Shouting, shoving and kicking, the soldiers pushed 67-year-old Khavazh Semiyev and his wife into a truck waiting outside, then went back for the others -- his two sons and two nephews, his son's wife, his 52-year-old sister.
Then -- and Semiyev couldn't believe his eyes -- they went back for his grandchildren: Mansur, 11 years old.
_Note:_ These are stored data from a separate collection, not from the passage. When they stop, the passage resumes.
(* ===== verification/RowDelete.v ===== *)
(** * Deleting a row with its index entries

    The code of [__generate_row_delete] on the machine with its tables. *)
From Stdlib Require Import SpecFloat Sorted Permutation.
From S2P Require Import Prelude Errors CText Hash HashSpec Safety Mem Exec Values Run Row RowSpec Data Bdb Sm SmTable SmSpec Store Cursor CursorSpec TableSpec IndexSpec Open Program.
From S2P Require Import Ops Expr Schema Gen RowGen Eval GenSpec Frag Generated Machine RowStore.

(** ** The instructions *)

Section Code.
Context (tb : table) (cur : Z).

Fixpoint column_ops (j : Z) (cols : list Z) : list op :=
  match cols with
  | [] => []
  | c :: cols' => (if c =? t_iPKey tb then Op OP_Dup j 0 None else Op OP_Column cur c None) :: column_ops (j + 1) cols'
  end.

(** The deletion of the entry in the index of cursor [i]. *)
Definition delete_ops (i : Z) (ix : index) : list op :=
  Op OP_Recno cur 0 None :: column_ops 0 (i_aiColumn ix) ++ [Op OP_MakeIdxKey (i_nColumn ix) 0 (Some (key_type tb ix)); Op OP_IdxDelete i 0 None].

Fixpoint index_ops (i : nat) (l : list index) : list op :=
  match l with [] => [] | ix :: l' => delete_ops (cur + Z.of_nat (S i)) ix ++ index_ops (S i) l' end.
End Code.

Section Straight.
Context (opnum : opcode -> Z) {HN : Numbering opnum} (prog : list op) (L : list (option Z)) (tb : table).
#[local] Abbreviation straight := (straight opnum prog L).

Lemma straight_columns cur : forall cols j, 0 <= j -> Forall (fun c => 0 <= c) cols -> straight (index_columns opnum tb cur j cols) (column_ops tb cur j cols).
Proof.
  induction cols as [|c cols IH]; intros j Hj Hc; cbn [index_columns column_ops]; [apply straight_ret|]. apply Forall_cons in Hc as [Hc Hcs].
  destruct (c =? t_iPKey tb); (eapply (straight_bind opnum prog L _ _ [_]); [apply (straight_emit opnum); [assumption||lia]|intros _; apply IH; [lia|exact Hcs]]).
Qed.

Lemma idx_key_type_some ix : index_ok tb ix -> exists ty, idx_key_type tb ix = Some ty /\ length ty = length (i_aiColumn ix) /\ Forall text_byte ty.
Proof.
  intros [_ Hc]. unfold idx_key_type. induction Hc as [|c cols Hc _ IH]; [exists []; repeat split; constructor|]. destruct IH as (ty & E & Hl & Ht).
  unfold t_nCol in Hc. destruct (lookup_lt_is_Some_2 (t_aCol tb) (Z.to_nat c)) as [col Ecol]; [lia|].
  assert (En : nth_column tb c = Some col) by (unfold nth_column; destruct (Z.ltb_spec c 0); [lia|exact Ecol]).
  exists ((if Z.land (c_sortOrder col) DBSQL_SO_TYPEMASK =? DBSQL_SO_TEXT then 116 else 110) :: ty). split; [|split; [cbn; now rewrite Hl|]].
  - apply mapM_Some in E. apply mapM_Some. constructor; [now rewrite En|exact E].
  - constructor; [|exact Ht]. destruct (_ =? _); unfold text_byte; lia.
Qed.

(** The P3 of an index key. *)
Lemma key_operand ty : Forall text_byte ty -> ty <> [] -> until_nul (str_nappend [(ty, Z.of_nat (length ty))]) = ty.
Proof.
  intros Ht Hne. unfold str_nappend, nappend_len, strncpy. cbn [map concat fst snd].
  destruct (Z.leb_spec (Z.of_nat (length ty)) 0); [destruct ty; [contradiction|cbn in *; lia]|].
  rewrite Nat2Z.id, take_ge, Nat.sub_diag by lia. cbn [replicate]. rewrite !app_nil_r. now apply until_nul_cstr.
Qed.

Lemma key_operand_p3 ix ty : index_ok tb ix -> length ty = length (i_aiColumn ix) -> Forall text_byte ty ->
  Program.change_p3 (Some ty) (i_nColumn ix) (VdbeOp (opnum OP_MakeIdxKey) (i_nColumn ix) 0 None P3_NOTUSED) =
    Some (VdbeOp (opnum OP_MakeIdxKey) (i_nColumn ix) 0 (Some ty) P3_DYNAMIC).
Proof.
  intros [Hne _] Hl Ht. unfold Program.change_p3. cbn [Program.p3 Program.p3type]. unfold i_nColumn. destruct (Z.ltb_spec (Z.of_nat (length (i_aiColumn ix))) 0); [lia|].
  rewrite <- Hl, key_operand; [reflexivity|exact Ht|]. intros ->. destruct (i_aiColumn ix); [now apply Hne|discriminate].
Qed.

Lemma straight_key ix : index_ok tb ix -> straight (gbind (emit opnum OP_MakeIdxKey (i_nColumn ix) 0) (fun _ => add_idx_key_type tb ix)) [Op OP_MakeIdxKey (i_nColumn ix) 0 (Some (key_type tb ix))].
Proof.
  intros Hix. destruct (idx_key_type_some ix Hix) as (ty & E & Hl & Ht). unfold add_idx_key_type, key_type. rewrite E. cbn [default from_option id].
  apply (straight_geq opnum prog L _ (gbind (emit opnum OP_MakeIdxKey (i_nColumn ix) 0) (fun _ => operand (Some ty) (i_nColumn ix)))); [reflexivity|].
  eapply (straight_adds opnum prog L _ OP_MakeIdxKey _ 0); [lia|]. eapply adds_operand; [apply adds_emit; lia|]. now apply key_operand_p3.
Qed.
End Straight.

(** ** Runs *)

Section Run.
Context {T A W R : Type} {HT : Data.Table T} {HB : Bdb W} {HL : BdbLaws sm_cmp_values W}.
Context (xStep : list Z -> Z -> option A -> list (option (list Z)) -> option A) (xFinalize : list Z -> option (Z -> option A -> view)).
Context (little : bool) (walk : gmap Z sm_rec -> list sm_rec) (durable : bool).
Context (old : view) (junk : list view -> Z) (srand48_r : Z -> R) (lrand48_r : R -> Z * R) (tries : nat) (azVar : list (option (list Z))).
Context (tb : table).
#[local] Abbreviation run_ops := (run_ops (T := T) (A := A) (W := W) (R := R) xStep xFinalize little walk durable old junk srand48_r lrand48_r tries azVar).
#[local] Abbreviation stmt_op := (stmt_op (T := T) (A := A) (W := W) (R := R) xStep xFinalize little walk durable old junk srand48_r lrand48_r tries azVar).
#[local] Abbreviation row_ok := (row_ok little tb).
#[local] Abbreviation indexed := (indexed little tb).
Implicit Types (t : tables W R) (st : stmt_state (T := T) (A := A) (W := W) (R := R)).

(** One instruction of a cursor or of the stack. *)
Lemma run_cursor o ops vs st t vs' t' : loop_opcode (opc o) = false -> data_opcode (opc o) = false -> open_opcode (opc o) = false -> 
  cursor_op little old junk srand48_r lrand48_r tries (value_op azVar) o vs t = Some (Next, (vs', t')) -> (length vs' <= S (length vs))%nat ->
  run_ops (o :: ops) (vs, on_tab st t) = run_ops ops (vs', on_tab st t').
Proof. intros Hl H1 H2 H Hn. apply run_ops_cons; [exact Hl| |exact Hn]. now apply stmt_cursor. Qed.

(** The columns of the key. *)
Lemma column_ops_run cur c smc l1 r l2 k : at_row c -> row_ok r -> forall cols t pushed vs st,
  stands t cur c smc (l1 ++ enc_row little r :: l2) (At (fst (enc_row little r))) -> Forall (fun x => 0 <= x < t_nCol tb) cols ->
  exists w', run_ops (column_ops tb cur (Z.of_nat (length pushed)) cols) (pushed ++ vint k :: vs, on_tab st t) =
      Some (rev (map (col_view tb k (snd r)) cols) ++ pushed ++ vint k :: vs, on_tab st (put_csr cur c w' t)) /\
    open w' smc (l1 ++ enc_row little r :: l2) (At (fst (enc_row little r))) /\ only_moved smc (world t) w'.
Proof.
  intros Hat Hok. induction cols as [|x cols IH]; intros t pushed vs st Hst Hc; cbn [column_ops map rev app].
  - exists (world t). rewrite put_id by apply Hst. split; [reflexivity|]. split; [apply Hst|apply only_moved_refl].
  - apply Forall_cons in Hc as [Hx Hc]. rewrite <- (app_assoc _ [_]). cbn [app].
    assert (Hstep : exists w1, run_ops ((if x =? t_iPKey tb then Op OP_Dup (Z.of_nat (length pushed)) 0 None else Op OP_Column cur x None) ::
        column_ops tb cur (Z.of_nat (length pushed) + 1) cols) (pushed ++ vint k :: vs, on_tab st t) =
        run_ops (column_ops tb cur (Z.of_nat (length pushed) + 1) cols) (col_view tb k (snd r) x :: pushed ++ vint k :: vs, on_tab st (put_csr cur c w1 t)) /\
      open w1 smc (l1 ++ enc_row little r :: l2) (At (fst (enc_row little r))) /\ only_moved smc (world t) w1).
    { unfold col_view. destruct (x =? t_iPKey tb).
      - exists (world t). rewrite put_id by apply Hst. split; [|split; [apply Hst|apply only_moved_refl]]. apply run_cursor; try reflexivity.
        cbn [cursor_op opc]. unfold value_op. cbn [opc]. unfold v_Dup, nth_down. cbn [p1 p2]. destruct (Z.leb_spec 0 (Z.of_nat (length pushed))); [|lia].
        rewrite Nat2Z.id, lookup_app_r, Nat.sub_diag by lia. reflexivity.
      - destruct Hok as (Hg & _ & Hlen). destruct (lookup_lt_is_Some_2 (snd r) (Z.to_nat x)) as [f Hf]; [unfold t_nCol in Hx; lia|].
        destruct (op_Column_ok little old t cur c smc l1 r l2 (Z.to_nat x) f (pushed ++ vint k :: vs) Hst Hat Hg Hf) as (w1 & E & Ho1 & Hm1).
        rewrite Z2Nat.id in E by lia. exists w1. rewrite Hf. split; [|now split]. apply run_cursor; [reflexivity..|exact E|cbn [length]; lia]. }
    destruct Hstep as (w1 & -> & Ho1 & Hm1). assert (Hst1 : stands (put_csr cur c w1 t) cur c smc (l1 ++ enc_row little r :: l2) (At (fst (enc_row little r)))) by (eapply stands_put; [exact Hst|apply Hst|exact Ho1]).
    destruct (IH _ (col_view tb k (snd r) x :: pushed) vs st Hst1 Hc) as (w2 & E2 & Ho2 & Hm2). cbn [length] in E2. replace (Z.of_nat (S (length pushed))) with (Z.of_nat (length pushed) + 1) in E2 by lia.
    cbn [app] in E2. rewrite E2, put_put. exists w2. split; [reflexivity|]. split; [exact Ho2|exact (only_moved_trans _ _ _ _ Hm1 Hm2)].
Qed.

(** The key from its columns. *)
Lemma key_op_run ix k fs vs st ops : Forall (fun f => proper (value_of f)) fs ->
  run_ops (Op OP_MakeIdxKey (i_nColumn ix) 0 (Some (key_type tb ix)) :: ops) (rev (map (col_view tb k fs) (i_aiColumn ix)) ++ vint k :: vs, st) =
  run_ops ops (new_string (idx_key tb ix k fs ++ rowid_bytes little k) :: vs, st).
Proof.
  intros Hp. destruct st as [d e]. apply run_ops_cons; [reflexivity| |rewrite length_app; cbn [length]; lia]. unfold Machine.stmt_op. cbn [opc data_opcode fst snd]. unfold data_op. cbn [opc].
  unfold on_values, v_MakeIdxKey. cbn [p1 p2 p3]. unfold i_nColumn. rewrite <- (length_map (col_view tb k fs)), fields_rev. cbn [mbind option_bind]. unfold make_idx_key.
  rewrite idx_key_made by exact Hp. cbn [mbind option_bind]. reflexivity.
Qed.

(** The entry of the row on which the cursor of the table stands. *)
Lemma delete_ops_run cur c smc0 l1 r l2 i ix smc rows k t vs st : stands t cur c smc0 (l1 ++ enc_row little r :: l2) (At (fst (enc_row little r))) -> at_row c -> recnoIsValid c = true -> lastRecno c = k ->
  index_ok tb ix -> indexed t i ix smc rows -> Forall row_ok rows -> r ∈ rows -> int32 k -> k <= fst r -> (forall x, x ∈ rows -> k <= fst x -> fst r <= fst x) ->
  k = fst r \/ t_iPKey tb ∉ i_aiColumn ix -> i <> cur -> smc_db smc <> smc_db smc0 ->
  exists t1 t' rows', run_ops (delete_ops tb cur i ix) (vs, on_tab st t) = Some (vs, on_tab st t') /\ touches cur smc0 t t1 /\ touches i smc t1 t' /\
    stands t' cur c smc0 (l1 ++ enc_row little r :: l2) (At (fst (enc_row little r))) /\ rows ≡ₚ r :: rows' /\ indexed t' i ix smc rows'.
Proof.
  intros Hst Hat Hrv Hrk Hix Hi Hok Hr Hk Hle Hfirst Hpk Hne Hdb. assert (Hrok : row_ok r) by (rewrite Forall_forall in Hok; now apply Hok). unfold delete_ops. cbn [app].
  assert (E1 : op_Recno little (Op OP_Recno cur 0 None) vs t = Some (Next, (vint k :: vs, put_csr cur c (world t) t))).
  { destruct Hst as (Hc & _). destruct Hat as (Hd & _). unfold op_Recno. cbn [p1]. rewrite Hc. cbn [mbind option_bind]. unfold cursor_moveto. rewrite Hd. cbn [mbind option_bind]. now rewrite Hrv, Hrk. }
  rewrite put_id in E1 by apply Hst. erewrite run_cursor; [|reflexivity|reflexivity|reflexivity|exact E1|cbn [length]; lia]. rewrite run_ops_app.
  destruct (column_ops_run cur c smc0 l1 r l2 k Hat Hrok (i_aiColumn ix) t [] vs st Hst (proj2 Hix)) as (w1 & E2 & Ho1 & Hm1). cbn [length app] in E2. change (Z.of_nat 0) with 0 in E2. rewrite E2. cbn [mbind option_bind].
  set (t1 := put_csr cur c w1 t). assert (Hto1 : touches cur smc0 t t1) by (eapply touches_moved; [exact Hst|exact Ho1|exact Hm1]).
  assert (Hst1 : stands t1 cur c smc0 (l1 ++ enc_row little r :: l2) (At (fst (enc_row little r)))) by (eapply stands_put; [exact Hst|apply Hst|exact Ho1]).
  pose proof (indexed_frame little tb _ _ _ _ _ _ _ _ Hto1 Hi Hne Hdb) as Hi1. rewrite key_op_run by apply Hrok.
  rewrite (idx_key_other tb ix k (fst r)) by exact Hpk.
  unfold new_string. set (sg := if (_ <=? _)%nat then SShort else SDyn).
  destruct (op_IdxDelete_ok little tb t1 i ix smc rows r k (idx_key tb ix (fst r) (snd r)) sg vs (Op OP_IdxDelete i 0 None) Hi1 Hok Hr Hk Hle Hfirst eq_refl eq_refl) as (t2 & rows' & E3 & Hperm & Hi2 & Hto2).
  erewrite run_cursor; [|reflexivity|reflexivity|reflexivity|exact E3|cbn [length]; lia]. exists t1, t2, rows'. split; [reflexivity|]. do 2 (split; [assumption|]). split; [|now split].
  eapply stands_frame; [exact Hto2|exact Hst1|congruence|congruence].
Qed.

(** ** All the indices *)

Context (cur : Z) (smc0 : sm_cursor) (smcs : list sm_cursor) (Hsep : separate tb smc0 smcs).
#[local] Abbreviation all_indexed := (all_indexed little tb cur smcs).
#[local] Abbreviation within := (within (table_cs cur smc0 smcs)).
Malkhazni, 9. And Mamed, 7.

Kidnapping Grandma Braun Part I (Helen O'Neill, Associated Press):
Excerpt: It was cold the night Grandma Braun was taken, that bitter dead-of-winter cold when the countryside is sheathed in ice and the stillness is broken only by great gusts of snow that swirl across the fields and back roads, erasing footprints and car tracks and all traces of life.

Old Timer’s Day
By Donald Hall

When the tall puffy
figure wearing number

nine starts
late for the fly ball,
laboring forward
like a lame truckhorse
startled by a gartersnake,
—this old fellow
whose body we remember
as sleek and nervous
as a filly's—

and barely catches it
in his glove's
tip, we rise
and applaud weeping:
On a green field
we observe the ruin
of even the bravest
body, as Odysseus
wept to glimpse
among shades the shadow
of Achilles.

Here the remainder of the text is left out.